EXERCISE DIRECTIONS: Every single entry that follows is to be retyped exactly.

WORKING DATA:
(** * useTodos: offline-first reconciliation of the task list

    A shallow embedding of the hook [useTodos] (hooks/useTodos.ts): the
    query function [fetchTodos] and the mutations [addTodo], [updateTodo],
    [deleteTodo] and [toggleComplete], over the two AsyncStorage items
    ['todos'] and ['deletedTaskIds'];  and of the parts of the screen
    (screens/AllTasks.tsx) that feed it: [filteredTodos], the add and edit
    form ([openEditModal], [resetModal], [handleAddOrEditTask]) and
    [handleFetchFromServer].

    Modelling conventions.
    - A [Todo] is the TypeScript interface of the same name as JSON carries
      it, which is how the storage, the remote source and every list the
      hook returns hold it; the optional fields [description?] and
      [isSynced?] are [option]s, [None] standing for an absent key.
    - An object a caller hands to [updateTodo] or [toggleComplete] is built
      in memory, where an optional key can also be present and bound to
      [undefined]; a spread copies such a key and [JSON.stringify] then
      drops it.  These arguments are [TodoObject]s, whose optional keys have
      the three states; a [Todo] is read as the object with the same keys.
      Keys outside the interface (the remote source's [userId]) are carried
      along by the spreads and read by no operation; they are left out.
    - [id : number] holds integers (the screen assigns [Date.now()], the
      remote source small integers); it is a [Z].
    - An AsyncStorage item is kept in parsed form: [JSON.parse] after
      [JSON.stringify] is the identity on arrays of such records, so the
      item ['todos'] is an [option (list Todo)], [None] when [getItem]
      yields [null].
    - An [async] function is a state transformer on the storage that also
      records the effects it performs and either fulfils or rejects. *)

From Stdlib Require Import List ZArith Bool String Lia.
Import ListNotations.
Local Open Scope Z_scope.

WRITTEN ANSWER:
(** * useTodos: offline-first reconciliation of the task list

    A shallow embedding of the hook [useTodos] (hooks/useTodos.ts): the
    query function [fetchTodos] and the mutations [addTodo], [updateTodo],
    [deleteTodo] and [toggleComplete], over the two AsyncStorage items
    ['todos'] and ['deletedTaskIds'];  and of the parts of the screen
    (screens/AllTasks.tsx) that feed it: [filteredTodos], the add and edit
    form ([openEditModal], [resetModal], [handleAddOrEditTask]) and
    [handleFetchFromServer].

    Modelling conventions.
    - A [Todo] is the TypeScript interface of the same name as JSON carries
      it, which is how the storage, the remote source and every list the
      hook returns hold it; the optional fields [description?] and
      [isSynced?] are [option]s, [None] standing for an absent key.
    - An object a caller hands to [updateTodo] or [toggleComplete] is built
      in memory, where an optional key can also be present and bound to
      [undefined]; a spread copies such a key and [JSON.stringify] then
      drops it.  These arguments are [TodoObject]s, whose optional keys have
      the three states; a [Todo] is read as the object with the same keys.
      Keys outside the interface (the remote source's [userId]) are carried
      along by the spreads and read by no operation; they are left out.
    - [id : number] holds integers (the screen assigns [Date.now()], the
      remote source small integers); it is a [Z].
    - An AsyncStorage item is kept in parsed form: [JSON.parse] after
      [JSON.stringify] is the identity on arrays of such records, so the
      item ['todos'] is an [option (list Todo)], [None] when [getItem]
      yields [null].
    - An [async] function is a state transformer on the storage that also
      records the effects it performs and either fulfils or rejects. *)

From Stdlib Require Import List ZArith Bool String Lia.
Import ListNotations.
Local Open Scope Z_scope.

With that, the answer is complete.